The motivation for employing physics-informed approaches arises from the limitations of computational methods like FEM in handling complex dynamic analyses of large structural systems. The proposed framework embeds physical constraints within LSTM networks, blending data-driven and physics-based modeling. This technique aims to reduce overfitting, improve robustness, and require fewer datasets, thereby addressing challenges associated with purely data-driven models.
In this approach, two multi-LSTM network architectures, PhyLSTM2 and PhyLSTM3, are proposed. These architectures incorporate physical constraints into the loss functions of the LSTM networks, enabling the modeling of latent system dynamics that are often undetectable due to data scarcity.
LSTM Network Architecture
LSTM networks are capable of learning long-term dependencies in sequential data, making them suitable for metamodeling of time-dependent nonlinear systems. The architecture comprises multiple LSTM layers, often followed by fully connected layers, as depicted in the following figure.

Figure 1: Schematic of deep LSTM networks: (a) architecture of a deep LSTM network with m LSTM layers and multiple fully-connected layers; (b) typical LSTM cell architecture.
Each LSTM cell integrates mechanisms such as input, output, and forget gates, which control the flow and updates of information through the cell, enabling effective sequence modeling.
PhyLSTM2 Architecture
The PhyLSTM2 network consists of two interconnected LSTM networks for capturing state space variables and restoring forces. The physics constraints guide the learning process through additional loss components derived from the equations of motion and state dependencies.
Figure 2: The proposed PhyLSTM2 network architecture.
This architecture effectively models latent structural states like hysteresis parameters, overcoming the need for direct measurements via physics-informative constraints.
PhyLSTM3 Architecture
For systems with complex rate-dependent hysteresis, PhyLSTM3 extends the capability of PhyLSTM2 by introducing a third LSTM network to model additional hysteretic behaviors.
Figure 3: The proposed PhyLSTM3 network architecture.

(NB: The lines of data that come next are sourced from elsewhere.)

(** X22: the classifier and the converters.  [IsVideoFile] and
    [IsAudioFile] hold exactly for the files [DetectMediaType] calls video
    and audio; [IsImageFile] holds only for files it calls image, and the
    image files it leaves out are exactly those with extension [.gif] or
    [.svg]. *)
Theorem DetectMediaType_vs_converters (filename : string) :
  let ext := strings_ToLower (filepath_Ext filename) in
  (VideoConverter.IsVideoFile filename = true
   <-> DetectMediaType filename = MediaTypeVideo)
  /\ (AudioConverter.IsAudioFile filename = true
      <-> DetectMediaType filename = MediaTypeAudio)
  /\ (ImageProcessor.IsImageFile filename = true ->
      DetectMediaType filename = MediaTypeImage)
  /\ (DetectMediaType filename = MediaTypeImage
      /\ ImageProcessor.IsImageFile filename = false
      <-> ext = ".gif" \/ ext = ".svg").
Proof.
  intros ext. subst ext.
  unfold DetectMediaType, ImageProcessor.IsImageFile, VideoConverter.IsVideoFile,
    AudioConverter.IsAudioFile, VideoConverter.supportedExts,
    AudioConverter.supportedExts, ImageProcessor.supportedExts.
  generalize (strings_ToLower (filepath_Ext filename)); intros ext.
  split; [| split; [| split]].
  - split; intros H.
    + among_cases H.
    + repeat match type of H with
             | (if ?b then _ else _) = _ => destruct b eqn:?E; try discriminate
             end.
      match goal with
      | E : existsb _ [".mp4"; _; _; _; _; _; _; _; _; _] = true |- _ => among_cases E
      end.
  - split; intros H.
    + among_cases H.
    + repeat match type of H with
             | (if ?b then _ else _) = _ => destruct b eqn:?E; try discriminate
             end.
      match goal with
      | E : existsb _ [".mp3"; _; _; _; _; _; _; _] = true |- _ => among_cases E
      end.
  - intros H. among_cases H.
  - split.
    + intros [H Hn].
      destruct (existsb (fun e => String.eqb ext e)
                  [".jpg"; ".jpeg"; ".png"; ".gif"; ".webp"; ".bmp"; ".tiff"; ".tif";
                   ".svg"]) eqn:E.
      * apply existsb_exists in E as (x & Hx & Ex).
        apply String.eqb_eq in Ex; subst x. simpl in Hx.
        repeat (destruct Hx as [<- | Hx];
                [first [now left | now right | vm_compute in Hn; discriminate] |]).
        destruct Hx.
      * repeat match type of H with
               | (if ?b then _ else _) = _ => destruct b; try discriminate
               end.
    + intros [-> | ->]; split; reflexivity.
Qed.

(** X23: the sync's [getMediaTypeFromExtension] against the storage's
    [DetectMediaType].  They agree on what is an image; what the sync
    calls video or audio the storage calls so too; and the video and audio
    files the sync calls "other" are exactly those with extension [.flv],
    [.wmv], [.m4v], [.mpeg], [.mpg], and [.aac], [.wma], [.opus] (the
    target format of audio conversion). *)
Theorem getMediaTypeFromExtension_vs_DetectMediaType (filename : string) :
  let ext := strings_ToLower (filepath_Ext filename) in
  (getMediaTypeFromExtension filename = "image"
   <-> DetectMediaType filename = MediaTypeImage)
  /\ (getMediaTypeFromExtension filename = "video" ->
      DetectMediaType filename = MediaTypeVideo)
  /\ (getMediaTypeFromExtension filename = "audio" ->
      DetectMediaType filename = MediaTypeAudio)
  /\ (DetectMediaType filename = MediaTypeVideo
      /\ getMediaTypeFromExtension filename = "other"
      <-> In ext [".flv"; ".wmv"; ".m4v"; ".mpeg"; ".mpg"])
  /\ (DetectMediaType filename = MediaTypeAudio
      /\ getMediaTypeFromExtension filename = "other"
      <-> In ext [".aac"; ".wma"; ".opus"]).
Proof.
  intros ext. subst ext.
  unfold DetectMediaType, getMediaTypeFromExtension.
  generalize (strings_ToLower (filepath_Ext filename)); intros ext.
  assert (Hdec : forall l : list string,
             existsb (fun e => String.eqb ext e) l = true -> In ext l).
  { intros l H. apply existsb_exists in H as (x & Hx & Ex).
    apply String.eqb_eq in Ex. now subst. }
  split; [| split; [| split; [| split]]].
  - split; intros H;
      repeat match type of H with
             | (if ?b then _ else _) = _ => destruct b eqn:?E; try discriminate
             end;
      match goal with
      | E : existsb _ _ = true |- _ =>
          apply Hdec in E; simpl in E;
          repeat (destruct E as [<- | E]; [vm_compute; reflexivity |]); destruct E
      end.
  - intros H;
      repeat match type of H with
             | (if ?b then _ else _) = _ => destruct b eqn:?E; try discriminate
             end.
    match goal with
    | E : existsb _ [".mp4"; _; _; _; _] = true |- _ =>
        apply Hdec in E; simpl in E;
        repeat (destruct E as [<- | E]; [vm_compute; reflexivity |]); destruct E
    end.
  - intros H;
      repeat match type of H with
             | (if ?b then _ else _) = _ => destruct b eqn:?E; try discriminate
             end.
    match goal with
    | E : existsb _ [".mp3"; _; _; _; _] = true |- _ =>
        apply Hdec in E; simpl in E;
        repeat (destruct E as [<- | E]; [vm_compute; reflexivity |]); destruct E
    end.
  - split.
    + intros [H Ho].
      repeat match type of H with
             | (if ?b then _ else _) = _ => destruct b eqn:?E; try discriminate
             end.
      match goal with
      | E : existsb _ [".mp4"; _; _; _; _; _; _; _; _; _] = true |- _ =>
          apply Hdec in E; simpl in E;
          repeat (destruct E as [<- | E];
                  [first [vm_compute in Ho; discriminate | simpl; tauto] |]);
          destruct E
      end.
    + intros H. simpl in H.
      repeat (destruct H as [<- | H]; [split; vm_compute; reflexivity |]). destruct H.
  - split.
    + intros [H Ho].
      repeat match type of H with
             | (if ?b then _ else _) = _ => destruct b eqn:?E; try discriminate
             end.
      match goal with
      | E : existsb _ [".mp3"; _; _; _; _; _; _; _] = true |- _ =>
          apply Hdec in E; simpl in E;
          repeat (destruct E as [<- | E];
                  [first [vm_compute in Ho; discriminate | simpl; tauto] |]);
          destruct E
      end.
    + intros H. simpl in H.
      repeat (destruct H as [<- | H]; [split; vm_compute; reflexivity |]). destruct H.
Qed.

(** A file a converter accepts is of the media type whose target format is
    that converter's. *)
Lemma IsFile_target (k : Kind) (filename : string) :
  IsFile k filename = true ->
  "." +:+ GetTargetFormat (DetectMediaType filename) = target_ext k.
Proof.
  unfold IsFile, DetectMediaType, ImageProcessor.IsImageFile,
    VideoConverter.IsVideoFile, AudioConverter.IsAudioFile.
  generalize (strings_ToLower (filepath_Ext filename)); intros ext.
  destruct k; intros H; among_cases H.
Qed.

(** X24: [ShouldConvert] is a safe "no": a file for which it answers false
    goes through the conversion stage of [Attach] unconverted, without
    error and without the encoder being looked up. *)
Theorem ShouldConvert_false_no_conversion (env : Env) (as_ : ActiveStorage.t)
    (file : FileHeader.t) (w : World) :
  ShouldConvert (FileHeader.Filename file) = false ->
  exists evs c,
    ActiveStorage.Attach_convert env as_ file w = (logged w evs, Ok c)
    /\ fst c = None
    /\ List.length (converter_calls evs) = List.length evs.
Proof.
  intros Hs. apply Attach_convert_noop. intros k.
  destruct (IsFile k (FileHeader.Filename file)) eqn:Hk; [right | now left].
  apply IsFile_target in Hk. unfold ShouldConvert in Hs. cbv zeta in Hs.
  destruct (String.eqb (GetTargetFormat (DetectMediaType (FileHeader.Filename file))) "")
    eqn:Ht.
  - exfalso. apply String.eqb_eq in Ht. rewrite Ht in Hk.
    destruct k; discriminate Hk.
  - apply negb_false_iff, String.eqb_eq in Hs. rewrite Hs. exact Hk.
Qed.

Lemma ShouldConvert_false_no_conversion_witness :
  exists evs c,
    ActiveStorage.Attach_convert (Demo.env false) (Demo.storage false) Demo.pdf
      (Demo.world Demo.no_faults None)
    = (logged (Demo.world Demo.no_faults None) evs, Ok c)
    /\ fst c = None
    /\ List.length (converter_calls evs) = List.length evs.
Proof.
  exact (ShouldConvert_false_no_conversion (Demo.env false) (Demo.storage false)
           Demo.pdf (Demo.world Demo.no_faults None) eq_refl).
Defined.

This architecture's versatility is demonstrated in modeling nonlinear behaviors where conventional methods may falter, showcasing its superior predictive abilities in complex dynamical systems.
Numerical Validation
The effectiveness of the proposed models is validated through two numerical examples: a 3-story steel moment-resisting frame (MRF) and a Bouc-Wen hysteresis model. In both cases, PhyLSTM approaches significantly outperform traditional LSTM, providing more accurate predictions even with limited training data.
Steel MRF Structure
The architecture's adaptability to model nonlinear seismic responses is illustrated through regression analyses and predicted time histories.
Figure 4: Performance of PhyLSTM2 and PhyLSTM3 for nonlinear displacement prediction.
Bouc-Wen Hysteresis Model
For the Bouc-Wen model, PhyLSTM3 delivers precise predictions of nonlinear dynamics and hysteretic behaviors, highlighting its robustness.
Figure 5: Predicted hysteresis curves using PhyLSTM3.
Conclusion
The paper demonstrates that embedding physical constraints within LSTM networks fosters potent metamodels for nonlinear structures, excelling over traditional methods. These physics-informed architectures provide interpretable, reliable, and generalizable predictions, showcasing substantial potential for application in diverse engineering problems.
Future advancements can explore expanded applications beyond structural seismic response, such as other domains of complex dynamic systems modeling, harnessing the strengths of integrated data-physics paradigms.